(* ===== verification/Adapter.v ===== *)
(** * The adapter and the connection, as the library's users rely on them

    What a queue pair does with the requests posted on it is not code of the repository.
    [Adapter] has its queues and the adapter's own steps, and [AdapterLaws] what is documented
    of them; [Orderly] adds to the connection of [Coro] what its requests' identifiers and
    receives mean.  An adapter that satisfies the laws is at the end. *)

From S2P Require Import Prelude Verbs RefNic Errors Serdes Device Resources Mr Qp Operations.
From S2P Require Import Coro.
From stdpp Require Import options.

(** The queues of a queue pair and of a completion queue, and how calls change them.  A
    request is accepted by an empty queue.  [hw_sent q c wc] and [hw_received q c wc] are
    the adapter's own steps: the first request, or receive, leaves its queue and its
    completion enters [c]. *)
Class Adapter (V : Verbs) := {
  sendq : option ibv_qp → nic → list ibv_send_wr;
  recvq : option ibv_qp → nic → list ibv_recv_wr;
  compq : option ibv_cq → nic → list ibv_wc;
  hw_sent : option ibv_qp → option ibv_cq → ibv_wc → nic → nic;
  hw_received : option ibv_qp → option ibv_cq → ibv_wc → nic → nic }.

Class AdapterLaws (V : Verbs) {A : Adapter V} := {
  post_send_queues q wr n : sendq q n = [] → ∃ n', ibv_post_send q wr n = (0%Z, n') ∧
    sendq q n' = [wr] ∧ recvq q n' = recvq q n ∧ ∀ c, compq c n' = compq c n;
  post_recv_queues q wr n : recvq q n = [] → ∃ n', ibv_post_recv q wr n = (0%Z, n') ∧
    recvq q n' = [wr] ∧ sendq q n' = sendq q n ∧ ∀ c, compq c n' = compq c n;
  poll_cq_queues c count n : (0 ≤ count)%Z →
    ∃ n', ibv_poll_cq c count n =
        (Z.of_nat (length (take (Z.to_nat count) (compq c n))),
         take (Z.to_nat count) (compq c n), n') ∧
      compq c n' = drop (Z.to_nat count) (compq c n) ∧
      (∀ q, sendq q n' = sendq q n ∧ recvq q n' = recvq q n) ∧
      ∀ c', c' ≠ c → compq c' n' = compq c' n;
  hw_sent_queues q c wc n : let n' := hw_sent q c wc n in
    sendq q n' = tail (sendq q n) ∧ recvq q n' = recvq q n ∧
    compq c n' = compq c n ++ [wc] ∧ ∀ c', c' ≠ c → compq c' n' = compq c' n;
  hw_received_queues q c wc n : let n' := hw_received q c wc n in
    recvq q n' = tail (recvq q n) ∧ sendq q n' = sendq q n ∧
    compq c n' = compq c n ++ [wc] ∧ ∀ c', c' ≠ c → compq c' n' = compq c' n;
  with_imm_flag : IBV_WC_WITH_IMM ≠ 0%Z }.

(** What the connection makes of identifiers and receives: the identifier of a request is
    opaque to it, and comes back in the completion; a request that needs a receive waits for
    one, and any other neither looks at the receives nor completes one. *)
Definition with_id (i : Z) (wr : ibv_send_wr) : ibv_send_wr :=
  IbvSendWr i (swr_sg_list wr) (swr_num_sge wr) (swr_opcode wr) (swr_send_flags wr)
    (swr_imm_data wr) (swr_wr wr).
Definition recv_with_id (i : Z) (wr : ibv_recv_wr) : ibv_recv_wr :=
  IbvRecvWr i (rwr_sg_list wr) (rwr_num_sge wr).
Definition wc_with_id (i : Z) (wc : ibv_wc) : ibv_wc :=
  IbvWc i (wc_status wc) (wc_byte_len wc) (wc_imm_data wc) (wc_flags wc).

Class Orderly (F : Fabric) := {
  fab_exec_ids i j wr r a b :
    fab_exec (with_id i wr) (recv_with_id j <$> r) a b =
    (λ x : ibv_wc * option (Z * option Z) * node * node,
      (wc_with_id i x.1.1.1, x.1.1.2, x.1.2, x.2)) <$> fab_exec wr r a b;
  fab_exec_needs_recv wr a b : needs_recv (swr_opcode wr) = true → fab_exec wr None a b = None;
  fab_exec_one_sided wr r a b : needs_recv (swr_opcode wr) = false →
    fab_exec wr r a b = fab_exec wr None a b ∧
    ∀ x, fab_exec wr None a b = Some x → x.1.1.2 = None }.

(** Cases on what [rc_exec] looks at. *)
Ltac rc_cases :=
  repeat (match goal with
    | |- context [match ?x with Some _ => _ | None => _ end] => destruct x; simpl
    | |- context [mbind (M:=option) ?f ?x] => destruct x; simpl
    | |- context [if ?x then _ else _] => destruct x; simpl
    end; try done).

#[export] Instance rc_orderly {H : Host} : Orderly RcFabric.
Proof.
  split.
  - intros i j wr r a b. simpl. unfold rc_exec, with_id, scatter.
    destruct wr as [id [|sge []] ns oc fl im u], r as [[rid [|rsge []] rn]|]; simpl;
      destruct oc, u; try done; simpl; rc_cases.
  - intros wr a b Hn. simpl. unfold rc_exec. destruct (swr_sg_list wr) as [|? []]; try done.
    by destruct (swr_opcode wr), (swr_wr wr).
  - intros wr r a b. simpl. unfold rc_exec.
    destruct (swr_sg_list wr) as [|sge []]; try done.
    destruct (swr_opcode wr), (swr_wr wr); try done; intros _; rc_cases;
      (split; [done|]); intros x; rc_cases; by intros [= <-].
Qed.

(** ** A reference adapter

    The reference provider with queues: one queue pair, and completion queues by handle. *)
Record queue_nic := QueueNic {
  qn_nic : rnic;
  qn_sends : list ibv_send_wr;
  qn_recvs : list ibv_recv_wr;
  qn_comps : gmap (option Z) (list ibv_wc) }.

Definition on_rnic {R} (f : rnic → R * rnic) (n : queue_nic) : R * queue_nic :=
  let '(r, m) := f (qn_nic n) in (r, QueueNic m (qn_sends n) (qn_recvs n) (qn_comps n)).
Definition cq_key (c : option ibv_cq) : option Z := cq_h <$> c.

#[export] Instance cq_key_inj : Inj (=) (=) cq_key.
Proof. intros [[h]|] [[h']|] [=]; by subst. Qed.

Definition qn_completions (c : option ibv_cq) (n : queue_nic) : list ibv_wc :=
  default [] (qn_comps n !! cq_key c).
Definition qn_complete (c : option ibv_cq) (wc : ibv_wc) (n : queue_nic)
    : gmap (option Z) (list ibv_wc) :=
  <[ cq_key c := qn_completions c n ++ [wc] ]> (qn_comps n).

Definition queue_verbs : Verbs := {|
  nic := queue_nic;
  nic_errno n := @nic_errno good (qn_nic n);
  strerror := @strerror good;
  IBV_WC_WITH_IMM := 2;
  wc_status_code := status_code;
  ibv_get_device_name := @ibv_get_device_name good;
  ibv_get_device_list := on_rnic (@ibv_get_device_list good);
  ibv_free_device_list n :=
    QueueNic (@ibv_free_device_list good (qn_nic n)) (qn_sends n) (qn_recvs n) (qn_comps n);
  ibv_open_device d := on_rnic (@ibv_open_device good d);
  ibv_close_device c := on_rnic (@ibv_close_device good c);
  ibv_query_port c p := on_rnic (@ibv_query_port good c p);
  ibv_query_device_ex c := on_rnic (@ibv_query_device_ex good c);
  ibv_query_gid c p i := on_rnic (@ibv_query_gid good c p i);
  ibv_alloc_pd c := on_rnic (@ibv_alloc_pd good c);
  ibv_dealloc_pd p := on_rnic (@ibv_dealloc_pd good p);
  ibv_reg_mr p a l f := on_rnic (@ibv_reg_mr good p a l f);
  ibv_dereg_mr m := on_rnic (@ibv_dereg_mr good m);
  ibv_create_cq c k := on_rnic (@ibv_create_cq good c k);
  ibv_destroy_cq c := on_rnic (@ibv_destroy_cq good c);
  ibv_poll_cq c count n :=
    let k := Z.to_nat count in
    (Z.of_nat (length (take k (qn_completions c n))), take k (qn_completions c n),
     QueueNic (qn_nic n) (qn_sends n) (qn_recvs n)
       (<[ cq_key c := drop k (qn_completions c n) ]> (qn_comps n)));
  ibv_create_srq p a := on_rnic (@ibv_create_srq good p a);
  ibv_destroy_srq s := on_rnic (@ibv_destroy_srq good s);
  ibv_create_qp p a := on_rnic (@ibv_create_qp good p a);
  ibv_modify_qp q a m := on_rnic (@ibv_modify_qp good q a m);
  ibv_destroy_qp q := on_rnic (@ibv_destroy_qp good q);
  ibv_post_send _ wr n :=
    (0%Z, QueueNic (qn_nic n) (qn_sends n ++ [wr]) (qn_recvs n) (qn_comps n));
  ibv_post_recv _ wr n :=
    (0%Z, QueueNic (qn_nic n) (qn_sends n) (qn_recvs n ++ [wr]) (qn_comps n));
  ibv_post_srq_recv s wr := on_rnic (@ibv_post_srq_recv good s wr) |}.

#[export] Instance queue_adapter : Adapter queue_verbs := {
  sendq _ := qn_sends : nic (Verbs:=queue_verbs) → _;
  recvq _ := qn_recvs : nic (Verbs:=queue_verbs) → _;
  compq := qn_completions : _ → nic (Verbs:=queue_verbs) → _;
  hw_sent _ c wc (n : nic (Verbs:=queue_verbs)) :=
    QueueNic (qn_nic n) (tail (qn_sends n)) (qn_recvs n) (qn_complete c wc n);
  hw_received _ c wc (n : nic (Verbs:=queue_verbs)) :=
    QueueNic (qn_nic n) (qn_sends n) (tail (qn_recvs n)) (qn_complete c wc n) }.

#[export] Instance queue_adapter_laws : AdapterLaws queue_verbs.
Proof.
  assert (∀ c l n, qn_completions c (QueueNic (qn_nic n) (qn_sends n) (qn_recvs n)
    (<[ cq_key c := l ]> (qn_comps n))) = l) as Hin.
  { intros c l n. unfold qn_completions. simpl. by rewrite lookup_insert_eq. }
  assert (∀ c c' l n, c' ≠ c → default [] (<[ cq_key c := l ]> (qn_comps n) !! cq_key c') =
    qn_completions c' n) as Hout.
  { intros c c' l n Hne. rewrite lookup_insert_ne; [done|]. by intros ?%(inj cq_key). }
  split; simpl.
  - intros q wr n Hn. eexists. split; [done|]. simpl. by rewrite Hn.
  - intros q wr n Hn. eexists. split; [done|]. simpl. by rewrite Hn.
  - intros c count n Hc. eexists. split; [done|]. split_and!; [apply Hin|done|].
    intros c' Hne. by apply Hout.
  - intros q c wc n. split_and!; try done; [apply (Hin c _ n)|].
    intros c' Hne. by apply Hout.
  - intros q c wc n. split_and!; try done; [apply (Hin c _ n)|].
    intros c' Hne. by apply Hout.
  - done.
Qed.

* **Task to complete**: Produce a word-for-word copy of everything above from the line holding "hw_sent : option" down to the line holding "post_recv_queues q wr", with both of those lines kept.

* **Written solution**:
  hw_sent : option ibv_qp → option ibv_cq → ibv_wc → nic → nic;
  hw_received : option ibv_qp → option ibv_cq → ibv_wc → nic → nic }.

Class AdapterLaws (V : Verbs) {A : Adapter V} := {
  post_send_queues q wr n : sendq q n = [] → ∃ n', ibv_post_send q wr n = (0%Z, n') ∧
    sendq q n' = [wr] ∧ recvq q n' = recvq q n ∧ ∀ c, compq c n' = compq c n;
  post_recv_queues q wr n : recvq q n = [] → ∃ n', ibv_post_recv q wr n = (0%Z, n') ∧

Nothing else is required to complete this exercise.